Water is the foundation of life. And still today, all around the world, far too many people spend their entire day searching for it.
Mudwater is an effort to change that. This is more than just a bracelet. Mudwater is a physical reminder to have perspective in life, as well as a way to give back.
This mission behind Mudwater is to humble the hearts of those more fortunate as well as bring clean water to children in severely water-stressed regions around the planet.
The organization donates 10% of all net profits to ONE DROP, a special kind of charity that works year round to provide clean water points to some of the most remote regions of the world.
With every bracelet purchased, you provide a child in need with nearly three gallons of clean drinking water. When you receive your bracelet, you know you’ve given back and impacted a village, a family, a single child. That is the Mudwater‘s mission, and it’s a cause we can’t help but endorse.
See it: Get a Mudwater bracelet for $20 with free shipping. Please note, prices are accurate at the date of publication, October 1, 2019, but are subject to change.
Consider these statistics:
- 2,000 children aged five and under die every day from a water-related disease.
- Children in poor environments often carry more than 1,000 parasitic worms in their bodies at any given time.
- Lack of clean water kills children at a rate equivalent to a jet crashing every four hours.
- While it takes about 12 gallons of water per day to sustain a human, the average American uses about 158 gallons.
- Most of the world’s population spends up to three hours a day to get the water they need to survive, most of these people being women. Journeying alone back and forth to get water often leads to sexual assault.
- In villages where access to clean water is provided, the infant mortality rate drops by over 50%.
- In some places, women must walk up to six miles per day to reach a water source.
- In the U.S., we spend over 61 billion dollars per year on clean bottled water.
- People living in slums often pay 5 to 10 times more per liter of water than wealthy people.
- Without food, a person can live for weeks. Without water, a person can expect to live only a few days.
It’s hard to fathom, but clean, safe drinking water is scarce. Today, nearly one billion people in the developing world don’t have access to it. Yet, we take it for granted, we waste it and we even pay too much to drink it from little plastic bottles.

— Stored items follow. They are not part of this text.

(* ===== verification/SimExpr.v ===== *)
(** * SimExpr: expressions of the simulator's scenarios (src/sim/expr.rs)

    Parsing and evaluating an expression is [evalexpr]'s: its trees, its contexts and
    their operations are the parameters of [Evalexpr].  What is modelled is the program's:
    the functions it registers, the wrapper around a context, and the context in which
    the expressions of a scenario are tried out. *)

From Stdlib Require Import ZArith Lia SpecFloat String.
From stdpp Require Import base tactics numbers list strings.
From S2P Require Import Prelude Float.
Local Open Scope string_scope.
Local Open Scope list_scope.
Local Open Scope Z_scope.

(** ** Values and contexts *)

(** [evalexpr::Value]. *)
Inductive EValue :=
| EString (s : string)
| EFloat (x : f64)
| EInt (i : Z)
| EBoolean (b : bool)
| ETuple (vs : list EValue)
| EEmpty.

(** The errors the registered functions return. *)
Inductive EvalexprError :=
| ExpectedTuple (actual : EValue)
| ExpectedFloat (actual : EValue)
| ExpectedString (actual : EValue)
| WrongOperatorArgumentAmount (expected actual : Z).

Definition EFunction := EValue -> result EValue EvalexprError.

(** [None] is an error of the library. *)
Class Evalexpr := {
  Node : Type;
  HashMapContext : Type;
  context_new : HashMapContext;
  set_value : HashMapContext -> string -> EValue -> option HashMapContext;
  set_function : HashMapContext -> string -> EFunction -> option HashMapContext;
  build_operator_tree : string -> option Node;
  eval_float : Node -> HashMapContext -> option f64;
  eval_boolean : Node -> HashMapContext -> option bool;
  eval_string : Node -> HashMapContext -> option string
}.

(** ** Arguments *)

Definition get_tuple (arg : EValue) : result (list EValue) EvalexprError :=
  match arg with ETuple vs => Ok vs | other => Err (ExpectedTuple other) end.
Definition get_float (v : EValue) : result f64 EvalexprError :=
  match v with
  | EFloat x => Ok x
  | EInt i => Ok (f64_of_Z i)
  | other => Err (ExpectedFloat other)
  end.
Definition get_str (v : EValue) : result string EvalexprError :=
  match v with EString s => Ok s | other => Err (ExpectedString other) end.

(** The argument of a function of one parameter, which may come as a tuple of one. *)
Definition single (arg : EValue) : EValue :=
  match arg with ETuple [v] => v | other => other end.

(** ** Throughput *)

Local Open Scope f64_scope.

Definition compute_merge_overhead (ratio : f64) : f64 :=
  f64_lit 4 1 * ratio * (f64_lit 1 1 - ratio) * f64_lit 15 100.

Definition compute_phase_throughput (phase device : string)
    (partition_ratio cpu_freq_ratio gpu_freq_ratio bw_util : f64)
    (base_tps_decode_gpu base_tps_decode_cpu base_tps_decode_partition
     base_tps_prefill_gpu : f64) : f64 :=
  let bw_penalty := f_min (bw_util / f64_lit 200 1) (f64_lit 4 10) in
  if String.eqb phase "idle" then f_zero
  else if String.eqb phase "prefill" then base_tps_prefill_gpu * gpu_freq_ratio
  else if String.eqb phase "decode" then
    if String.eqb device "cpu" then base_tps_decode_cpu * cpu_freq_ratio
    else if String.eqb device "opencl" || String.eqb device "cuda" then
      base_tps_decode_gpu * gpu_freq_ratio * (f64_lit 1 1 - bw_penalty)
    else if String.eqb device "partition" then
      if (partition_ratio <=? f_zero) || (partition_ratio >=? f64_lit 1 1) then
        base_tps_decode_gpu * gpu_freq_ratio
      else
        let base := base_tps_decode_partition
                    * (f64_lit 1 1 - compute_merge_overhead partition_ratio)
                    * (f64_lit 1 1 - bw_penalty) in
        let gpu_part := partition_ratio * gpu_freq_ratio in
        let cpu_part := (f64_lit 1 1 - partition_ratio) * cpu_freq_ratio in
        base * (gpu_part + cpu_part)
    else base_tps_decode_gpu * gpu_freq_ratio
  else f_zero.

(** ** The registered functions *)

Definition phase_throughput : EFunction := fun arg =>
  let? args := get_tuple arg in
  match args with
  | [a0; a1; a2; a3; a4; a5; a6; a7; a8; a9] =>
      let? phase := get_str a0 in
      let? device := get_str a1 in
      let? partition_ratio := get_float a2 in
      let? cpu_freq_ratio := get_float a3 in
      let? gpu_freq_ratio := get_float a4 in
      let? bw_util := get_float a5 in
      let? base_tps_decode_gpu := get_float a6 in
      let? base_tps_decode_cpu := get_float a7 in
      let? base_tps_decode_partition := get_float a8 in
      let? base_tps_prefill_gpu := get_float a9 in
      Ok (EFloat (compute_phase_throughput phase device partition_ratio cpu_freq_ratio
        gpu_freq_ratio bw_util base_tps_decode_gpu base_tps_decode_cpu
        base_tps_decode_partition base_tps_prefill_gpu))
  | _ => Err (WrongOperatorArgumentAmount 10 (Z.of_nat (length args)))
  end.

Definition throttle_factor : EFunction := fun arg =>
  let? delay_ms := get_float (single arg) in
  Ok (EFloat (f64_lit 1 1 / (f64_lit 1 1 + delay_ms / f64_lit 10 1))).

Definition skip_boost : EFunction := fun arg =>
  let? ratio := get_float (single arg) in
  Ok (EFloat (f64_lit 1 1 + ratio * f64_lit 8 10)).

Definition base_by_phase : EFunction := fun arg =>
  let? phase := get_str (single arg) in
  Ok (EFloat (
    if String.eqb phase "idle" then f_zero
    else if String.eqb phase "prefill" then f64_lit 70 1
    else if String.eqb phase "decode" then f64_lit 10 1
    else f_zero)).

Definition dtype_from_bits : EFunction := fun arg =>
  let? bits := get_float (single arg) in
  let bits := f_to_u32 bits in
  Ok (EString (
    (if bits =? 2 then "q2" else if bits =? 4 then "q4" else if bits =? 8 then "q8"
     else if bits =? 16 then "f16" else if bits =? 32 then "f32" else "f16")%Z)).

Definition merge_overhead : EFunction := fun arg =>
  let? ratio := get_float (single arg) in
  Ok (EFloat (compute_merge_overhead ratio)).

Definition builtins : list (string * EFunction) :=
  [("phase_throughput", phase_throughput); ("throttle_factor", throttle_factor);
   ("skip_boost", skip_boost); ("base_by_phase", base_by_phase);
   ("dtype_from_bits", dtype_from_bits); ("merge_overhead", merge_overhead)].

(** ** The context *)

Section Context.
Context `{Evalexpr}.

Record CompiledExpr := { source : string; tree : Node }.

(** Deserializing an expression compiles it. *)
Definition compile_expr (s : string) : option CompiledExpr :=
  match build_operator_tree s with Some t => Some {| source := s; tree := t |} | None => None end.

(** [register_builtins]: each registration is expected to succeed. *)
Fixpoint register (ctx : HashMapContext) (fs : list (string * EFunction)) : outcome HashMapContext :=
  match fs with
  | [] => Return ctx
  | (name, f) :: fs =>
      match set_function ctx name f with Some ctx => register ctx fs | None => Panic end
  end.
Definition register_builtins (ctx : HashMapContext) : outcome HashMapContext := register ctx builtins.

Definition ExprContext := HashMapContext.
Definition ExprContext_new : outcome ExprContext := register_builtins context_new.

Definition ctx_set (ctx : ExprContext) (key : string) (v : EValue) : outcome ExprContext :=
  match set_value ctx key v with Some ctx => Return ctx | None => Panic end.
Definition set_f64 (ctx : ExprContext) (key : string) (x : f64) : outcome ExprContext :=
  ctx_set ctx key (EFloat x).
Definition set_str (ctx : ExprContext) (key s : string) : outcome ExprContext :=
  ctx_set ctx key (EString s).

(** Several bindings in order. *)
Fixpoint bind_all (ctx : ExprContext) (bindings : list (string * EValue)) : outcome ExprContext :=
  match bindings with
  | [] => Return ctx
  | (key, v) :: bindings => let! ctx := ctx_set ctx key v in bind_all ctx bindings
  end.

Definition numeric_fields : list string :=
  ["kv_cache_bytes"; "kv_cache_capacity_bytes"; "kv_cache_tokens"; "kv_cache_token_capacity";
   "device_memory_total_mb"; "device_memory_used_mb"; "memory_bw_utilization_pct";
   "engine_cpu_pct"; "external_cpu_pct"; "cpu_freq_mhz"; "cpu_max_freq_mhz"; "cpu_min_freq_mhz";
   "engine_gpu_pct"; "external_gpu_pct"; "gpu_freq_mhz"; "gpu_max_freq_mhz"; "gpu_min_freq_mhz";
   "thermal_c"; "cpu_cluster_thermal_c"; "gpu_cluster_thermal_c"; "throttle_threshold_c";
   "base_tps_decode_gpu"; "base_tps_decode_cpu"; "base_tps_decode_partition";
   "base_tps_prefill_gpu"; "partition_ratio"; "throttle_delay_ms"; "tbt_target_ms"; "skip_ratio";
   "target_ratio"; "delay_ms"; "ratio"; "bits"].
Definition derived_fields : list string :=
  ["throughput_tps"; "tbt_ms"; "latency_degradation"; "skip_ratio"].

Definition make_dry_run_context : outcome ExprContext :=
  let! ctx := ExprContext_new in
  let! ctx := bind_all ctx (map (fun f => (f, EFloat f_zero)) numeric_fields) in
  let! ctx := bind_all ctx (map (fun f => (f, EFloat f_zero)) derived_fields) in
  let! ctx := set_str ctx "phase" "idle" in
  let! ctx := set_str ctx "active_device" "opencl" in
  let! ctx := set_str ctx "kv_dtype" "f16" in
  set_str ctx "device" "opencl".
End Context.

In places like Sub-Saharan Africa, time lost gathering water and suffering from water-borne diseases is limiting people’s true potential — especially women and girls.
Education is lost to sickness. Economic development is lost while people are merely try to survive. But it doesn’t have to be like this. It’s needless suffering.

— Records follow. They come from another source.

(** Without enough fuel the chain of files is longer than the fuel. *)
Lemma load_fuel files base_dir all : (forall c, read_to_string files c <> None -> c ∈ all) ->
  forall fuel path visited, NoDup visited -> (forall c, c ∈ visited -> c ∈ all) ->
  length all < fuel + length visited ->
  load_yaml_with_extends fuel files path base_dir visited <> None.
Proof.
  intros Hall. induction fuel as [|fuel IH]; intros path visited Hnd Hsub Hlen.
  { exfalso. assert (length visited <= length all); [|cbn in Hlen; lia].
    apply submseteq_length, NoDup_submseteq; auto. }
  rewrite load_unfold. cbn zeta. case_bool_decide as Hin; [done|].
  destruct (document files base_dir path) as [v|] eqn:Hdoc; [|done].
  destruct (take_extends v) as [[ext own]|]; [|done].
  destruct (parent_of _ _ _) as [parent|]; [|done].
  destruct (load_yaml_with_extends fuel files parent base_dir _) as [[base|e]|] eqn:Hl; try done.
  exfalso. revert Hl. apply IH.
  - by constructor.
  - intros c Hc. apply elem_of_cons in Hc as [->|Hc]; [|by apply Hsub].
    apply Hall. unfold document in Hdoc. by destruct (read_to_string files _).
  - cbn [length]. lia.
Qed.

(** The files of an ancestry can be read. *)
Lemma ancestry_readable files base_dir path l : ancestry files base_dir path l ->
  Forall (fun c => read_to_string files c <> None) (map fst l).
Proof.
  assert (Hread : forall path v, document files base_dir path = Some v ->
    read_to_string files (canonical_path files base_dir path) <> None).
  { intros p v. unfold document. by destruct (read_to_string files _). }
  induction 1; cbn; eauto.
Qed.

(** A load that succeeds has read an ancestry without repetition. *)
Lemma load_ok files base_dir fuel : forall path visited v,
  load_yaml_with_extends fuel files path base_dir visited = Some (Ok v) ->
  exists l, ancestry files base_dir path l /\ NoDup (map fst l) /\
    Forall (fun c => c ∉ visited) (map fst l) /\ merge_all l = Some v.
Proof.
  induction fuel as [|fuel IH]; intros path visited v; [done|].
  rewrite load_unfold. cbn zeta. case_bool_decide as Hin; [done|].
  destruct (document files base_dir path) as [w|] eqn:Hdoc; [|done].
  destruct (take_extends w) as [[ext own]|] eqn:He.
  - destruct (parent_of _ _ _) as [parent|] eqn:Hp; [|done].
    destruct (load_yaml_with_extends fuel files parent base_dir _) as [[base|e]|] eqn:Hl; try done.
    intros [= <-]. apply IH in Hl as (l & Ha & Hnd & Hv & Hm).
    exists ((canonical_path files base_dir path, own) :: l). cbn [map fst].
    rewrite List.Forall_forall in Hv. split_and!.
    + by eapply ancestry_child.
    + apply NoDup_cons. split; [|done]. intros Hc. apply list_elem_of_In, Hv in Hc.
      apply Hc. by apply elem_of_cons; left.
    + constructor; [done|]. apply List.Forall_forall. intros c Hc Hc'.
      apply (Hv c Hc). by apply elem_of_cons; right.
    + cbn [merge_all]. by rewrite Hm.
  - intros [= <-]. exists [(canonical_path files base_dir path, w)]. cbn. split_and!.
    + by constructor.
    + repeat constructor. by intros ?%elem_of_nil.
    + by repeat constructor.
    + done.
Qed.
End Merge.

(** ** Examples: values with three keys *)

Inductive DemoKey := DemoExtends | DemoA | DemoB.
Inductive DemoValue :=
| DemoLeaf (s : string)
| DemoNode (e a b : option DemoValue).
#[export] Instance DemoKey_eq_dec : EqDecision DemoKey.
Proof. solve_decision. Defined.

Definition DemoMapping : Type := option DemoValue * option DemoValue * option DemoValue.
Definition demo_field (m : DemoMapping) (k : DemoKey) : option DemoValue :=
  match k with DemoExtends => m.1.1 | DemoA => m.1.2 | DemoB => m.2 end.
Definition demo_update (m : DemoMapping) (k : DemoKey) (o : option DemoValue) : DemoMapping :=
  match k with
  | DemoExtends => (o, m.1.2, m.2) | DemoA => (m.1.1, o, m.2) | DemoB => (m.1, o)
  end.
Fixpoint demo_depth (v : DemoValue) : nat :=
  match v with
  | DemoLeaf _ => 0
  | DemoNode e a b =>
      let d o := match o with Some v => S (demo_depth v) | None => 0 end in
      d e + d a + d b
  end.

When purchasing a Mudwater bracelet, remember that dirty water kills more every year than any act of violence, including war. But it doesn’t have to. This all new and life-saving piece of jewelry is more than just a bracelet. It is a lifestyle — a physical reminder to live life with perspective.

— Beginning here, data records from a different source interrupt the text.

(* ===== verification/SimConfig.v ===== *)
(** * SimConfig: the simulator's scenarios (src/sim/config.rs)

    The records of a scenario, the parsing of sizes, and the validation of a loaded
    scenario.  Deserialization is [serde]'s, except for the parsing the program does in it.
    A [HashMap] is a list of its entries, in the order in which it is iterated, which the
    standard library leaves open. *)

From Stdlib Require Import ZArith Lia SpecFloat Ascii String.
From stdpp Require Import base tactics numbers list strings pretty.
From S2P Require Import Prelude Float RustStr SimExpr.
Local Open Scope string_scope.
Local Open Scope list_scope.
Local Open Scope Z_scope.

(** ** Hash maps with string keys *)

Definition HashMap (A : Type) := list (string * A).

Fixpoint hm_get {A} (m : HashMap A) (k : string) : option A :=
  match m with
  | [] => None
  | (k', v) :: m => if String.eqb k' k then Some v else hm_get m k
  end.
Fixpoint hm_insert {A} (m : HashMap A) (k : string) (v : A) : HashMap A :=
  match m with
  | [] => [(k, v)]
  | (k', v') :: m => if String.eqb k' k then (k, v) :: m else (k', v') :: hm_insert m k v
  end.
(** [entry(k).or_insert(v)]: an entry already there stays. *)
Definition hm_or_insert {A} (m : HashMap A) (k : string) (v : A) : HashMap A :=
  match hm_get m k with Some _ => m | None => hm_insert m k v end.

(** ** Sizes *)

(** [char::is_alphabetic] on ASCII. *)
Definition is_alphabetic (c : ascii) : bool :=
  let n := ascii_code c in ((65 <=? n) && (n <=? 90)) || ((97 <=? n) && (n <=? 122)).

Fixpoint split_num_unit (s : string) : string * string :=
  match s with
  | "" => ("", "")
  | String c r =>
      if is_alphabetic c then ("", s)
      else let '(num, unit) := split_num_unit r in (String c num, unit)
  end.

Inductive SizeError := CannotParseNumber | UnsupportedUnit (unit : string).

Definition parse_byte_string (s : string) : result Z SizeError :=
  let s := trim s in
  let '(num_part, unit_part) := split_num_unit s in
  let? n := ok_or (parse_f64 (trim num_part)) CannotParseNumber in
  let unit := to_uppercase (trim unit_part) in
  let? mul :=
    if String.eqb unit "B" || String.eqb unit "" then Ok 1
    else if String.eqb unit "KB" || String.eqb unit "KIB" then Ok 1024
    else if String.eqb unit "MB" || String.eqb unit "MIB" then Ok (1024 * 1024)
    else if String.eqb unit "GB" || String.eqb unit "GIB" then Ok (1024 * 1024 * 1024)
    else Err (UnsupportedUnit unit) in
  Ok (f_to_u64 (f64_mul n (f64_of_Z mul))).

Definition parse_megabyte_string (s : string) : result Z SizeError :=
  let s := trim s in
  let '(num_part, unit_part) := split_num_unit s in
  let? n := ok_or (parse_f64 (trim num_part)) CannotParseNumber in
  let unit := to_uppercase (trim unit_part) in
  if String.eqb unit "MB" || String.eqb unit "MIB" || String.eqb unit "" then Ok (f_to_u32 n)
  else Err (UnsupportedUnit unit).

Inductive StringOrU64 := Str (s : string) | Int (n : Z).

Definition deserialize_bytes (v : StringOrU64) : result Z SizeError :=
  match v with Int n => Ok n | Str s => parse_byte_string s end.
(** The cast of an integer to [u32] keeps its low bits. *)
Definition deserialize_megabytes (v : StringOrU64) : result Z SizeError :=
  match v with Int n => Ok (wrap 0 u32_max n) | Str s => parse_megabyte_string s end.

(** ** The schema *)

Inductive CompositionOp := OpMultiply | OpAdd | OpAddDelta | OpMax | OpMin.
#[export] Instance CompositionOp_eq_dec : EqDecision CompositionOp.
Proof. solve_decision. Defined.

Record Composition := {
  comp_default : CompositionOp;
  per_dimension : HashMap CompositionOp
}.

Record ClusterThermalDynamics := {
  ct_baseline : f64;
  ct_tau_s : f64;
  heating : HashMap f64
}.
Record ThermalCoupling := { cpu_to_gpu : f64; gpu_to_cpu : f64 }.

Record DvfsCluster := {
  soft_threshold_c : f64;
  hard_threshold_c : f64;
  k_thermal : f64;
  dvfs_tau_s : f64
}.
Record DvfsConfig := { dvfs_cpu : DvfsCluster; dvfs_gpu : DvfsCluster }.

Record ExternalInjection := {
  t_start : f64;
  inj_duration : f64;
  inj_var : string;
  inj_op : string;
  inj_delta : option f64;
  delta_mb : option f64;
  inj_tau_s : f64
}.

Record NoiseSpec := {
  sigma : option f64;
  sigma_mb : option f64;
  sigma_mc : option f64;
  seed_key : string
}.
Record HeartbeatObservation := { interval_s : f64; hb_noise : HashMap NoiseSpec }.
Record SignalSourceConfig := {
  sig_source : string;
  poll_interval_s : f64;
  sig_noise : HashMap NoiseSpec
}.
Record SignalsObservation := {
  obs_memory : SignalSourceConfig;
  obs_compute : SignalSourceConfig;
  obs_thermal : SignalSourceConfig;
  obs_energy : SignalSourceConfig
}.
Record ObservationConfig := { heartbeat : HeartbeatObservation; signals : SignalsObservation }.

(** Sizes are [u64] ([Bytes]), counts and frequencies [u32]. *)
Record InitialState := {
  i_kv_cache_bytes : Z;
  i_kv_cache_capacity_bytes : Z;
  i_kv_cache_tokens : Z;
  i_kv_cache_token_capacity : Z;
  i_kv_dtype : string;
  i_device_memory_total_mb : Z;
  i_device_memory_used_mb : Z;
  i_memory_bw_utilization_pct : f64;
  i_engine_cpu_pct : f64;
  i_external_cpu_pct : f64;
  i_cpu_freq_mhz : Z;
  i_cpu_max_freq_mhz : Z;
  i_cpu_min_freq_mhz : Z;
  i_engine_gpu_pct : f64;
  i_external_gpu_pct : f64;
  i_gpu_freq_mhz : Z;
  i_gpu_max_freq_mhz : Z;
  i_gpu_min_freq_mhz : Z;
  i_thermal_c : f64;
  i_cpu_cluster_thermal_c : f64;
  i_gpu_cluster_thermal_c : f64;
  i_throttle_threshold_c : f64;
  i_phase : string;
  i_base_tps_decode_gpu : f64;
  i_base_tps_decode_cpu : f64;
  i_base_tps_decode_partition : f64;
  i_base_tps_prefill_gpu : f64;
  i_active_device : string;
  i_active_actions : list string;
  i_partition_ratio : f64;
  i_throttle_delay_ms : f64;
  i_tbt_target_ms : f64
}.

(** ** Validation of the initial state *)

Inductive ValidationError :=
| KvCacheBytesExceedsCapacity | MemoryUsedExceedsTotal | KvTokensExceedsCapacity.

Definition validate_kv_cache_capacity (state : InitialState) : result unit ValidationError :=
  if i_kv_cache_capacity_bytes state <? i_kv_cache_bytes state
  then Err KvCacheBytesExceedsCapacity else Ok tt.
Definition validate_device_memory (state : InitialState) : result unit ValidationError :=
  if i_device_memory_total_mb state <? i_device_memory_used_mb state
  then Err MemoryUsedExceedsTotal else Ok tt.
Definition validate_kv_token_capacity (state : InitialState) : result unit ValidationError :=
  if i_kv_cache_token_capacity state <? i_kv_cache_tokens state
  then Err KvTokensExceedsCapacity else Ok tt.

Section Scenario.
Context `{Evalexpr}.

(** ** The schema: effects and expressions *)

Inductive ExprOrValue :=
| Literal (x : f64)
| Expr (e : CompiledExpr)
| StringLiteral (s : string).

Inductive RawValue := RawFloat (x : f64) | RawInt (i : Z) | RawBool (b : bool) | RawStr (s : string).

Definition deserialize_expr_or_value (raw : RawValue) : ExprOrValue :=
  match raw with
  | RawFloat x => Literal x
  | RawInt i => Literal (f64_of_Z i)
  | RawBool b => Literal (if b then f64_lit 1 1 else f_zero)
  | RawStr s =>
      match compile_expr s with Some e => Expr e | None => StringLiteral s end
  end.

Inductive Effect :=
| EffSet (value : ExprOrValue) (tau_s : f64)
| EffScale (factor : ExprOrValue) (tau_s : f64)
| EffAdd (value : ExprOrValue) (tau_s : f64)
| EffSetTau (value : f64).

Record ActionSpec := { act_when : option CompiledExpr; act_effects : HashMap Effect }.
Record InteractionTerm := { term_actions : list string; term_effects : HashMap Effect }.
Record KvCacheGrowth := { growth_per_token : HashMap Z; applies_when : CompiledExpr }.
Record DerivedExpr := { der_expr : CompiledExpr; der_tau_s : f64 }.

Record PassiveDynamics := {
  pd_cpu_cluster_thermal_c : ClusterThermalDynamics;
  pd_gpu_cluster_thermal_c : ClusterThermalDynamics;
  thermal_coupling : ThermalCoupling;
  pd_thermal_c : DerivedExpr;
  pd_memory_bw_utilization_pct : DerivedExpr;
  pd_kv_cache_bytes : KvCacheGrowth
}.

Record ScenarioConfig := {
  sc_extends : option string;
  sc_initial_state : InitialState;
  sc_actions : HashMap ActionSpec;
  sc_composition : Composition;
  sc_interactions : list InteractionTerm;
  sc_passive_dynamics : PassiveDynamics;
  sc_dvfs : DvfsConfig;
  sc_derived : HashMap DerivedExpr;
  sc_external_injections : list ExternalInjection;
  sc_observation : ObservationConfig;
  sc_rng_seed : option Z
}.

(** ** Trying out the expressions *)

(** An entry of the error list: where, and the source of the expression. *)
Record ExprError := { err_location : string; err_source : string }.

Definition check_expr_node (ctx : ExprContext) (expr : CompiledExpr) (location : string)
    (errors : list ExprError) : list ExprError :=
  match eval_float (tree expr) ctx with
  | Some _ => errors
  | None =>
      match eval_boolean (tree expr) ctx with
      | Some _ => errors
      | None =>
          match eval_string (tree expr) ctx with
          | Some _ => errors
          | None => errors ++ [{| err_location := location; err_source := source expr |}]
          end
      end
  end.
Definition check_expr := check_expr_node.

Definition check_effect_exprs (ctx : ExprContext) (effect : Effect) (location : string)
    (errors : list ExprError) : list ExprError :=
  match effect with
  | EffSet (Expr e) _ | EffAdd (Expr e) _ => check_expr ctx e location errors
  | EffScale (Expr e) _ => check_expr ctx e location errors
  | _ => errors
  end.

Definition check_effects (ctx : ExprContext) (prefix : string) (effects : HashMap Effect)
    (errors : list ExprError) : list ExprError :=
  fold_left (fun errors '(dim, effect) =>
    check_effect_exprs ctx effect (prefix +:+ "." +:+ dim) errors) effects errors.

Definition check_action (ctx : ExprContext) (errors : list ExprError)
    (entry : string * ActionSpec) : list ExprError :=
  let '(action_name, spec) := entry in
  let errors :=
    match act_when spec with
    | Some e => check_expr_node ctx e ("actions." +:+ action_name +:+ ".when") errors
    | None => errors
    end in
  check_effects ctx ("actions." +:+ action_name) (act_effects spec) errors.

Fixpoint check_interactions (ctx : ExprContext) (i : Z) (terms : list InteractionTerm)
    (errors : list ExprError) : list ExprError :=
  match terms with
  | [] => errors
  | term :: terms =>
      check_interactions ctx (i + 1) terms
        (check_effects ctx ("interactions[" +:+ pretty i +:+ "]") (term_effects term) errors)
  end.

Definition validate_expressions (cfg : ScenarioConfig)
    : outcome (result unit (list ExprError)) :=
  let! ctx := make_dry_run_context in
  let pd := sc_passive_dynamics cfg in
  let errors := check_expr ctx (der_expr (pd_thermal_c pd)) "passive_dynamics.thermal_c" [] in
  let errors := check_expr ctx (der_expr (pd_memory_bw_utilization_pct pd))
    "passive_dynamics.memory_bw_utilization_pct" errors in
  let errors := check_expr ctx (applies_when (pd_kv_cache_bytes pd))
    "passive_dynamics.kv_cache_bytes.applies_when" errors in
  let errors := fold_left (fun errors '(name, d) =>
    check_expr ctx (der_expr d) ("derived." +:+ name) errors) (sc_derived cfg) errors in
  let errors := fold_left (check_action ctx) (sc_actions cfg) errors in
  let errors := check_interactions ctx 0 (sc_interactions cfg) errors in
  Return (match errors with [] => Ok tt | _ => Err errors end).
End Scenario.

(** ** Lemmas: hash maps *)

Lemma hm_insert_get {A} (m : HashMap A) k k' v :
  hm_get (hm_insert m k v) k' = if String.eqb k k' then Some v else hm_get m k'.
Proof.
  induction m as [|[k1 v1] m IH]; cbn; [done|].
  destruct (String.eqb_spec k1 k) as [->|Hne]; cbn.
  - by destruct (String.eqb_spec k k').
  - destruct (String.eqb_spec k1 k') as [->|]; [|done].
    destruct (String.eqb_spec k k'); [congruence|done].
Qed.

Lemma hm_insert_keys {A} (m : HashMap A) k v :
  map fst (hm_insert m k v) = map fst m ++ (if hm_get m k then [] else [k]).
Proof.
  induction m as [|[k' v'] m IH]; cbn; [done|].
  destruct (String.eqb_spec k' k) as [->|]; cbn; [by rewrite app_nil_r|]. by rewrite IH.
Qed.

Lemma hm_get_None {A} (m : HashMap A) k : hm_get m k = None <-> k ∉ map fst m.
Proof.
  induction m as [|[k' v'] m IH]; cbn; [split; [by intros _ ?%elem_of_nil|done]|].
  destruct (String.eqb_spec k' k) as [->|Hne].
  - split; [done|]. intros Hn. destruct Hn. by left.
  - rewrite IH, not_elem_of_cons. naive_solver.
Qed.

Lemma hm_insert_nodup {A} (m : HashMap A) k v :
  NoDup (map fst m) -> NoDup (map fst (hm_insert m k v)).
Proof.
  intros Hm. rewrite hm_insert_keys. destruct (hm_get m k) eqn:Hg; [by rewrite app_nil_r|].
  apply NoDup_app. apply hm_get_None in Hg. split_and!; [done| |apply NoDup_singleton].
  intros x Hx ->%list_elem_of_singleton. done.
Qed.

Lemma hm_get_Some {A} (m : HashMap A) k v : NoDup (map fst m) ->
  hm_get m k = Some v <-> (k, v) ∈ m.
Proof.
  induction m as [|[k' v'] m IH]; cbn; intros Hnd; [by split; [|intros ?%elem_of_nil]|].
  apply NoDup_cons in Hnd as [Hnin Hnd]. rewrite elem_of_cons.
  destruct (String.eqb_spec k' k) as [->|Hne].
  - split; [intros [= ->]; by left|]. intros [[= ->]|Hin]; [done|]. destruct Hnin.
    apply list_elem_of_In, in_map_iff. exists (k, v). by rewrite <- list_elem_of_In.
  - rewrite IH by done. split; [by right|]. intros [[= -> ->]|]; done.
Qed.

Lemma hm_get_perm {A} (m1 m2 : HashMap A) k :
  NoDup (map fst m1) -> m1 ≡ₚ m2 -> hm_get m1 k = hm_get m2 k.
Proof.
  intros Hnd Hp. assert (Hnd2 : NoDup (map fst m2)) by (by rewrite <- Hp).
  destruct (hm_get m2 k) as [v|] eqn:H2.
  - apply hm_get_Some in H2; [|done]. apply hm_get_Some; [done|]. by rewrite Hp.
  - rewrite hm_get_None in *. by rewrite Hp.
Qed.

When you consider the average American uses three gallons of drinkable water in just a minute and 25 seconds while in a shower, the purchase of a bracelet isn’t too much and will go a long way to helping others.
For example, in some regions of the world — like Sub-Saharan Africa for example — those three gallons of potable water can save the lives of an entire family about to die from water deprivation, diarrhea or some other water-borne illnesses.
This enormous disparity in availability of potable water and the pressing need to do something about it is the driving force behind Mudwater, according to its founders.
With the Mudwater bracelet, we as Americans now have the opportunity to extend our privileged access to abundant potable water to regions of the world where the littlest amount of clean water can literally save thousands of lives — one child at a time.